What kind of US leadership?

The question is therefore not really whether US leadership is wanted or not - most political elites acknowledge that there is currently no alternative to it - but, rather, what kind of leadership the US can and should provide and how Europe can exert greater influence on what former secretary of state Madeleine Albright has rightly described as the "indispensable nation".

For the US too, there now appears to be added value for transatlantic cooperation. EU reform, as seen through a US prism, created a sense of opportunity for a more able partner - a less inward-looking EU. Furthermore, increased involvement by EU member states in peace-keeping missions in Afghanistan, the Balkans, Chad, Darfur, Lebanon and other countries have further stepped up hopes for a credible partner on the international stage.

But, of course, such missions often constitute the proverbial drop in the ocean. As we have come to expect nothing less of the US than responsible leadership, we should ask ourselves what we owe to this alliance as well. While it was acceptable for the US to have a weak and dependent partner in Europe during the Cold War because Europe was of predominant geopolitical importance, this no longer holds true. Quite the contrary. If Europe wants to raise its own relevance, it needs to become more autonomous and coherent and has to boost its military capabilities in order to be perceived as a significant force by the US.

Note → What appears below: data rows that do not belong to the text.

(** * Remuxeador: the job orchestration pipeline, embedded and verified

    A shallow embedding of the core of the remuxer (domain models,
    validators, MKVMerge command builder, process runner, remux services,
    episode matcher and batch service), with the properties of its
    specification stated and settled against it.

    Conventions of the embedding:
    - Python [int] is [Z]; [str] is [string] (characters are the code points
      below 256); [Optional[T]] is [option T]; [float] values that the code
      only stores or divides are exact rationals [Q].
    - [pathlib.Path] is the text of the path; [str(path)] is the identity.
    - Code that raises, mutates an object or talks to the file system, the
      clock or a subprocess lives in a state-and-exception monad: the state
      survives a raise, as a Python object keeps its mutations. *)

From Stdlib Require Import ZArith QArith String Ascii List Lia Bool.
From stdpp Require Import base option list strings pretty gmap sorting.
Import ListNotations.

Set Warnings "-clear-no-such-hyp".

Local Open Scope Z_scope.
Local Open Scope string_scope.
Local Open Scope list_scope.

(** ** Python primitives *)

Module Py.

(** Exceptions derived from [Exception]: the class decides which [except]
    clause takes them, [str(e)] is the message. *)
Inductive exn_class : Type :=
| ValidationError
| AttributeError
| ZeroDivisionError
| OtherException (name : string).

An America under a new leadership would be more than open to such overtures because, in reality, the US is not the "hyperpuissance" it has disaffectionately been described as. That it often cannot project such relentless power is one of the harsh lessons learned under the Bush aegis.

The gap between the only remaining superpower and others will further narrow, and other actors will play an increasingly prominent role on the international stage, for economic as well as demographic reasons. Both sides of the Atlantic should therefore have an interest in shaping up multilateral institutions in order to adapt to new realities. To do so does not suggest that the US will not act unilaterally when it feels that it has to, nor does it mean that Europe automatically possesses the power and will to assume greater responsibility. But it will become more difficult for European governments to rebuff a more multilateral US administration's requests for a greater military involvement on the world stage.

As a whole, Europe should be optimistic towards the next presidency, though cautiously so. While the Atlantic rift is likely to narrow in the months and years ahead, we should bear in mind that the next US president remains first and foremost accountable to his own Congress and constituents.

This means that the US will keep making foreign policy decisions that lie in the perceived national interest and that cannot always be reconciled with expectations that would make it more popular abroad. Nevertheless, a genuine alliance is attainable if both sides attempt to reconcile their strategic visions beyond an à la carte relationship. A US change in style and rhetoric will not procure a landslide of support in Europe, but it might well be a necessary precursor for a revived partnership.

The author is senior fellow for EU affairs at the Transatlantic Institute


The views expressed in this opinion piece are the author's, not those of EUobserver.